The Taiwanese specimens of P. amemiyai are morphologically uniform, showing slight variation in the lateral carapace spination and acuteness of the antrorse median abdominal spines. The antrorse median spines on abdominal tergites 1-4 are generally sharp in small specimens and blunt in adults. Hence, variation in the acuteness of the median antrorse tooth on the posterior abdominal tergites in P. amemiyai resembles that of P. enthrix and P. kermadecensis as reported by Ahyong & Brown (2002). Variation is also present in the chelation of the fifth pereopod in the females. In the juvenile female, the dactylus is about twice as long as the pollex, whereas in the adult, the pollex and dactylus are equal. In females, the dactylus becomes relatively shorter with increasing body size.

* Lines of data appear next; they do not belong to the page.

(** ** Determinism *)

(** C6: two runs on the same input text give the same result, whatever else
    the file system holds, [Makefile.ci] included: the same exception or
    success, the same printed lines, the same file operations and, on
    success, the same text in [Makefile.ci]; a run that fails leaves the
    files as they were. *)
Theorem same_input_same_output prog src fs1 fs2 text :
  readable_text fs1 src = Some text →
  readable_text fs2 src = Some text →
  is_Some (dst_openable fs1) →
  is_Some (dst_openable fs2) →
  let '(r1, w1) := run [prog; src] fs1 in
  let '(r2, w2) := run [prog; src] fs2 in
  r1 = r2 ∧ stdout w1 = stdout w2 ∧ trace w1 = trace w2 ∧
  match r1 with
  | Ok _ =>
      is_Some (file_text (files w1) dst_path) ∧
      file_text (files w1) dst_path = file_text (files w2) dst_path
  | Raise _ => files w1 = fs1 ∧ files w2 = fs2
  end.
Proof.
  intros H1 H2 [r1 Hd1] [r2 Hd2].
  rewrite (run_readable _ _ _ _ _ H1 Hd1), (run_readable _ _ _ _ _ H2 Hd2).
  destruct (patch_lines (input_lines text)) as [out|e]; simpl; [|done].
  rewrite !file_text_insert. done.
Qed.

Lemma same_input_same_output_witness :
  let text := lit "run: python -c print(1)" ++ [NL] in
  let fs1 : gmap str node :=
    {[ lit "Makefile" := Regular true true (Some text) ]} in
  let fs2 : gmap str node :=
    <[ dst_path := Regular false true (Some (lit "old")) ]> fs1 in
  let prog := lit "makefile_ci_patch.py" in
  file_text (files (run [prog; lit "Makefile"] fs1).2) dst_path =
  file_text (files (run [prog; lit "Makefile"] fs2).2) dst_path.
Proof.
  pose proof (same_input_same_output
    (lit "makefile_ci_patch.py") (lit "Makefile")
    {[ lit "Makefile" := Regular true true
         (Some (lit "run: python -c print(1)" ++ [NL])) ]}
    (<[ dst_path := Regular false true (Some (lit "old")) ]>
       {[ lit "Makefile" := Regular true true
            (Some (lit "run: python -c print(1)" ++ [NL])) ]})
    (lit "run: python -c print(1)" ++ [NL])) as H.
  cbv zeta.
  destruct (run _ {[ _ := _ ]}) as [r1 w1] eqn:E1.
  destruct (run _ (<[ _ := _ ]> _)) as [r2 w2] eqn:E2.
  destruct H as (Hr & _ & _ & H).
  - vm_compute; reflexivity.
  - vm_compute; reflexivity.
  - exists true. vm_compute; reflexivity.
  - exists false. vm_compute; reflexivity.
  - assert (r1 = Ok ()) as -> by (vm_compute in E1; congruence).
    simpl. apply H.
Defined.

(** Running the script again on an input other than [Makefile.ci] writes the
    same text again. *)
Lemma second_run_same_output prog src fs text :
  src ≠ dst_path →
  readable_text fs src = Some text →
  is_Some (dst_openable fs) →
  let '(r1, w1) := run [prog; src] fs in
  let '(r2, w2) := run [prog; src] (files w1) in
  r1 = r2 ∧
  file_text (files w2) dst_path = file_text (files w1) dst_path.
Proof.
  intros Hne Hr [r Hd]. rewrite (run_readable _ _ _ _ _ Hr Hd).
  destruct (patch_lines (input_lines text)) as [out|e] eqn:Hp; cbn [files].
  - assert (readable_text
              (<[dst_path:=Regular r true (Some (concat out))]> fs) src
            = Some text) as Hr'.
    { unfold readable_text in *. by rewrite lookup_insert_ne. }
    assert (dst_openable
              (<[dst_path:=Regular r true (Some (concat out))]> fs)
            = Some r) as Hd'.
    { unfold dst_openable. by rewrite lookup_insert_eq. }
    rewrite (run_readable prog _ _ _ _ Hr' Hd'), Hp. simpl.
    by rewrite !file_text_insert.
  - by rewrite (run_readable prog _ _ _ _ Hr Hd), Hp.
Qed.

(** The transformation itself is not idempotent: patching the output of a
    patch can change it again. *)
Example patch_of_patch_differs :
  let lines := [lit "python -c a; python -c b" ++ [NL]] in
  ∃ once twice,
    patch_lines lines = Ok once ∧ patch_lines once = Ok twice ∧ once ≠ twice.
Proof. eexists _, _. repeat split; try reflexivity. discriminate. Qed.

(** * Further properties of the script *)

(** ** The loop as a filter followed by the quoting fix *)

Section KeptFacts.

Implicit Types (st : state) (line l : str) (lines kept out : list str).

Lemma mapM_result_cons (f : str → result str) l lines :
  mapM f (l :: lines) = (y ← f l; k ← mapM f lines; Ok (y :: k)).
Proof. reflexivity. Qed.

Lemma mapM_result_Ok (f : str → result str) lines out :
  mapM f lines = Ok out ↔ Forall2 (λ l o, f l = Ok o) lines out.
Proof.
  revert out. induction lines as [|l lines IH]; intros out.
  - split; [intros [= <-]; constructor|by inversion 1].
  - rewrite mapM_result_cons. split.
    + destruct (f l) as [y|e] eqn:Ey; simpl; [|done].
      destruct (mapM f lines) as [k|e] eqn:Ek; simpl; [|done].
      intros [= <-]. constructor; [done|]. by apply IH.
    + inversion 1 as [|? o ? k Hy Hk]; subst. rewrite Hy. simpl.
      apply IH in Hk. by rewrite Hk.
Qed.

(** The output of the loop from any state: what was there, then the fixed
    kept lines. *)
Lemma loop_kept st lines :
  (st' ← loop st lines; Ok (output_lines st')) =
  (o ← mapM fix_quoting (kept_lines (inside_path_check st) lines);
   Ok (output_lines st ++ o)).
Proof.
  revert st. induction lines as [|l lines IH]; intros st.
  - simpl. by rewrite app_nil_r.
  - cbn [loop kept_lines]. destruct (is_marker l) eqn:Hm.
    + rewrite step_marker by done. simpl. apply (IH (State true _)).
    + destruct (inside_path_check st) eqn:Hin.
      * destruct (is_terminator l) eqn:Ht.
        -- rewrite step_terminator by done. simpl. apply (IH (State false _)).
        -- rewrite step_inside_skip by done. simpl. apply (IH (State true _)).
      * destruct (is_error_line l) eqn:He.
        -- rewrite step_error_line by done. simpl. rewrite IH. by rewrite Hin.
        -- rewrite step_emit by done. rewrite mapM_result_cons.
           destruct (fix_quoting l) as [l'|e]; simpl; [|done].
           rewrite (IH (State false _)). simpl.
           destruct (mapM fix_quoting (kept_lines false lines)); simpl; [|done].
           by rewrite <- app_assoc.
Qed.

Lemma patch_lines_kept lines :
  patch_lines lines = mapM fix_quoting (kept_lines false lines).
Proof.
  unfold patch_lines. rewrite (loop_kept (State false [])). simpl.
  by destruct (mapM fix_quoting (kept_lines false lines)).
Qed.


Lemma kept_lines_clean inside lines :
  Forall (λ l, is_marker l = false ∧ is_error_line l = false)
         (kept_lines inside lines).
Proof.
  revert inside. induction lines as [|l lines IH]; intros inside; simpl.
  - constructor.
  - destruct (is_marker l) eqn:Hm; [done|].
    destruct inside; [done|].
    destruct (is_error_line l) eqn:He; [done|]. by constructor.
Qed.

Lemma kept_lines_clean_id lines :
  Forall (λ l, is_marker l = false ∧ is_error_line l = false) lines →
  kept_lines false lines = lines.
Proof.
  induction 1 as [|l lines [Hm He] _ IH]; simpl; [done|].
  by rewrite Hm, He, IH.
Qed.

End KeptFacts.

(** X1: the loop is a filter followed by a map.  The output is the quoting
    fix of the kept lines, in order, and the scan raises exactly when the fix
    of a kept line does: a line dropped by the guard-block rule or the
    error-line rule never reaches the regular expression. *)
Theorem loop_is_filter_then_fix lines :
  patch_lines lines = mapM fix_quoting (kept_lines false lines).
Proof. apply patch_lines_kept. Qed.



(** ** Reading and writing lines *)

(** X3: a text in which no line is touched by the three rules is copied:
    [Makefile.ci] gets the text as it was read, that is with every carriage
    return, alone or before a line feed, turned into a line feed. *)
Theorem untouched_text_is_copied prog src fs text :
  readable_text fs src = Some text →
  is_Some (dst_openable fs) →
  Forall unrelated (input_lines text) →
  (run [prog; src] fs).1 = Ok () ∧
  file_text (files (run [prog; src] fs).2) dst_path =
    Some (universal_newlines text).
Proof.
  intros Hr [r Hd] Hall.
  assert (patch_lines (input_lines text) = Ok (input_lines text)) as Hp.
  { unfold patch_lines. by rewrite loop_unrelated. }
  rewrite (run_readable _ _ _ _ _ Hr Hd), Hp. simpl.
  rewrite file_text_insert. unfold input_lines.
  by rewrite concat_split_lines.
Qed.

The Japanese specimen figured in colour by Baba et al. (1986) as Stereomastis nana is clearly referable to P. amemiyai . The colour and frontal ornamentation of the carapace agree precisely with the present specimens of P. amemiyai . In removing P. kermadecensis from the synonymy of P. enthrix, Ahyong & Brown (2002) suggested that all records of P. enthrix require verification. Judging by the known distribution of P. amemiyai , it is likely that other records of P. enthrix from the East China Sea and Japan are also based on the former species. Thus, P. enthrix has a central to western Pacific distribution, ranging from Fiji to eastern Australia. Polycheles kermadecensis has a southwestern Pacific distribution, ranging from the Kermadec Islands to eastern Australia, and P. amemiyai is presently known only from the northwestern Pacific around Japan and Taiwan.

Distribution. – Presently known only from Taiwan and Japan at depths of 452 (perhaps 280, see station data of CD140) - 1000 m ( Baba et al., 1986, as Stereomastis nana ).